Exercise requirements: Set down exactly the lines of the records from the top to the line containing "(** [E X] is a"; include both.

[Saved data entries]
(* ===== verification/Programs.v ===== *)
(** * Programs: code that asks its environment

    A Go function that calls stores, clocks and services through interfaces is
    written as a program: it makes one request at a time and goes on with the
    answer.  A theorem about all answers holds for every implementation behind
    the interfaces and for whatever happens between two requests. *)
From S2P Require Import Prelude.

Module Programs.

(** [E X] is a request whose answer is an [X]. *)
Inductive prog (E : Type → Set) (A : Type) : Type :=
| Ret (a : A)
| Do {X : Type} (e : E X) (k : X → prog E A).
Arguments Ret {E A} a.
Arguments Do {E A X} e k.

Section programs.
Context {E : Type → Set}.

Fixpoint bind {A B} (p : prog E A) (f : A → prog E B) : prog E B :=
  match p with
  | Ret a => f a
  | Do e k => Do e (λ x, bind (k x) f)
  end.

#[global] Instance prog_ret : MRet (prog E) := @Ret E.
#[global] Instance prog_bind : MBind (prog E) := λ A B f p, bind p f.

Definition ask {X} (e : E X) : prog E X := Do e Ret.

(** [if err != nil { return wrap(err) }]. *)
Definition try {A B} (p : prog E (result A)) (wrap : error → error) (k : A → prog E (result B)) : prog E (result B) :=
  r ← p;
  match r with Ok a => k a | Err e => Ret (Err (wrap e)) end.

(** A request with its answer, and the runs of a program, finished or not: every
    sequence of answers. *)
Inductive exchange : Type :=
| Asked {X : Type} (e : E X) (x : X).

Inductive asks {A} : prog E A → list exchange → prog E A → Prop :=
| asks_nil p : asks p [] p
| asks_Do {X} (e : E X) (x : X) k t p : asks (k x) t p → asks (Do e k) (Asked e x :: t) p.

Lemma asks_inv {A} (p p' : prog E A) t :
  asks p t p' →
  match p with
  | Ret a => t = [] ∧ p' = Ret a
  | Do e k => t = [] ∧ p' = Do e k ∨ ∃ x t', t = Asked e x :: t' ∧ asks (k x) t' p'
  end.
Proof. destruct 1 as [[a|X e k]|X e x k t p H]; [done|by left|right; eauto]. Qed.

Lemma asks_snoc {A X} (p : prog E A) t (e : E X) k x : asks p t (Do e k) → asks p (t ++ [Asked e x]) (k x).
Proof.
  intros H. remember (Do e k) as q eqn:Hq. induction H as [p|Y e' y k' t p H IH]; subst; simpl; constructor; [constructor|].
  by apply IH.
Qed.

(** A run to the end; [asks p t (Do e k)] is a run after which [e] is asked. *)
Definition returns {A} (p : prog E A) (t : list exchange) (a : A) : Prop := asks p t (Ret a).

Lemma asks_bind {A B} (p : prog E A) (f : A → prog E B) t q :
  asks (p ≫= f) t q →
  (∃ p', asks p t p') ∨ ∃ a t1 t2, t = t1 ++ t2 ∧ returns p t1 a ∧ asks (f a) t2 q.
Proof.
  revert t. induction p as [a|X e k IH]; intros t H; [right; exists a, [], t; by repeat constructor|].
  apply asks_inv in H as [[-> _]|(x & t' & -> & H)]; [left; eexists; constructor|].
  destruct (IH x t' H) as [[p' Hp]|(a & t1 & t2 & -> & H1 & H2)]; [left; eexists; by constructor|right].
  exists a, (Asked e x :: t1), t2. split; [done|]. split; [by constructor|done].
Qed.

Lemma asks_bind_returns {A B} (p : prog E A) (f : A → prog E B) t a t2 q :
  returns p t a → asks (f a) t2 q → asks (p ≫= f) (t ++ t2) q.
Proof.
  intros H Hf. unfold returns in H. remember (Ret a) as p' eqn:Hp'.
  induction H as [p|X e x k t p H IH]; subst; [done|]. constructor. by apply IH.
Qed.

(** The run that [answer] determines: to the end or to the first request it does
    not answer. *)
Fixpoint follow {A} (answer : ∀ X, E X → option X) (p : prog E A) : list exchange * prog E A :=
  match p with
  | Ret a => ([], Ret a)
  | @Do _ _ X e k =>
      match answer X e with
      | None => ([], Do e k)
      | Some x => let '(t, p') := follow answer (k x) in (Asked e x :: t, p')
      end
  end.

Lemma follow_asks {A} answer (p : prog E A) : asks p (fst (follow answer p)) (snd (follow answer p)).
Proof.
  induction p as [a|X e k IH]; simpl; [constructor|]. destruct (answer X e) as [x|]; [|constructor].
  specialize (IH x). destruct (follow answer (k x)) as [t p']. by constructor.
Qed.

Lemma follow_answers {A} answer (p : prog E A) :
  Forall (λ y, match y with Asked e x => answer _ e = Some x end) (fst (follow answer p)).
Proof.
  induction p as [a|X e k IH]; simpl; [constructor|]. destruct (answer X e) as [x|] eqn:He; [|constructor].
  specialize (IH x). destruct (follow answer (k x)) as [t p']. by constructor.
Qed.

(** ** Proving that every run asks and returns what it may

    [P h e] says that the request [e] may be made after the exchanges [h]; [wp h p Q]
    that from there [p] makes no other requests, and returns only what [Q] allows. *)
Section wp.
Variable P : ∀ {X}, list exchange → E X → Prop.

Fixpoint wp {A} (h : list exchange) (p : prog E A) (Q : list exchange → A → Prop) : Prop :=
  match p with
  | Ret a => Q h a
  | Do e k => P h e ∧ ∀ x, wp (h ++ [Asked e x]) (k x) Q
  end.

Lemma wp_Do {A X} h (e : E X) (k : X → prog E A) Q :
  P h e → (∀ x, wp (h ++ [Asked e x]) (k x) Q) → wp h (Do e k) Q.
Proof. done. Qed.

Lemma wp_bind {A B} h (p : prog E A) (f : A → prog E B) Q :
  wp h (p ≫= f) Q ↔ wp h p (λ h a, wp h (f a) Q).
Proof.
  revert h. induction p as [a|X e k IH]; intros h; simpl; [done|].
  split; intros [H1 H2]; (split; [done|]); intros x; by apply IH.
Qed.

Lemma wp_mono {A} h (p : prog E A) (Q Q' : list exchange → A → Prop) :
  (∀ h a, Q h a → Q' h a) → wp h p Q → wp h p Q'.
Proof.
  intros HQ. revert h. induction p as [a|X e k IH]; intros h; simpl; [apply HQ|].
  intros [H1 H2]. split; [done|]. intros x. by apply IH.
Qed.

Lemma wp_try {A B} h (p : prog E (result A)) wrap (k : A → prog E (result B)) (Q : list exchange → result B → Prop) :
  wp h p (λ h r, match r with Ok a => wp h (k a) Q | Err e => Q h (Err (wrap e)) end) → wp h (try p wrap k) Q.
Proof. intros Hp. unfold try. apply wp_bind. eapply wp_mono; [|exact Hp]. by intros h' [a|e]. Qed.

Lemma wp_asks {A} h (p p' : prog E A) t Q : wp h p Q → asks p t p' → wp (h ++ t) p' Q.
Proof.
  intros Hp Ht. revert h Hp. induction Ht as [p|X e x k t p Ht IH]; intros h Hp; [by rewrite app_nil_r|].
  destruct Hp as [_ Hk]. replace (h ++ Asked e x :: t) with ((h ++ [Asked e x]) ++ t) by (by rewrite <- app_assoc).
  by apply IH.
Qed.

Lemma wp_request {A} (p : prog E A) t X (e : E X) k Q : wp [] p Q → asks p t (Do e k) → P t e.
Proof. intros Hp Ht. exact (proj1 (wp_asks _ _ _ _ _ Hp Ht)). Qed.

Lemma wp_returns {A} (p : prog E A) t a Q : wp [] p Q → returns p t a → Q t a.
Proof. intros Hp Ht. exact (wp_asks _ _ _ _ _ Hp Ht). Qed.
End wp.
End programs.

Arguments exchange : clear implicits.
Arguments Asked {E X} e x.
Arguments wp {E} P {A} h p Q.

(** ** Programs in a larger environment *)
Section translate.
Context {E F : Type → Set} (f : ∀ X, E X → F X).

Fixpoint translate {A} (p : prog E A) : prog F A :=
  match p with
  | Ret a => Ret a
  | Do e k => Do (f _ e) (λ x, translate (k x))
  end.

Definition translated (x : exchange E) : exchange F := match x with Asked e a => Asked (f _ e) a end.

Lemma translate_returns {A} (p : prog E A) t a : returns p t a → returns (translate p) (translated <$> t) a.
Proof.
  intros H. unfold returns in *. remember (Ret a) as p' eqn:Hp'.
  induction H as [p|X e x k t p H IH]; subst; constructor. by apply IH.
Qed.

Lemma wp_translate (P : ∀ X, list (exchange F) → F X → Prop) {A} h (p : prog E A) Q :
  (∀ X h (e : E X), P X h (f X e)) → (∀ t a, returns p t a → Q (h ++ (translated <$> t)) a) → wp P h (translate p) Q.
Proof.
  intros HP. revert h. induction p as [a|X e k IH]; intros h HQ; simpl.
  - rewrite <- (app_nil_r h). apply (HQ []). constructor.
  - split; [done|]. intros x. apply IH. intros t a Ht. rewrite <- app_assoc. apply (HQ (Asked e x :: t)). by constructor.
Qed.
End translate.

(** An exchange of a history that is written out. *)
Ltac mem :=
  lazymatch goal with
  | |- _ ∈ _ ++ _ => apply elem_of_app; first [left; solve [mem]|right; solve [mem]]
  | |- _ ∈ _ :: _ => first [apply list_elem_of_here|apply list_elem_of_further; mem]
  | |- _ => assumption
  end.

End Programs.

Written answer:
(* ===== verification/Programs.v ===== *)
(** * Programs: code that asks its environment

    A Go function that calls stores, clocks and services through interfaces is
    written as a program: it makes one request at a time and goes on with the
    answer.  A theorem about all answers holds for every implementation behind
    the interfaces and for whatever happens between two requests. *)
From S2P Require Import Prelude.

Module Programs.

(** [E X] is a request whose answer is an [X]. *)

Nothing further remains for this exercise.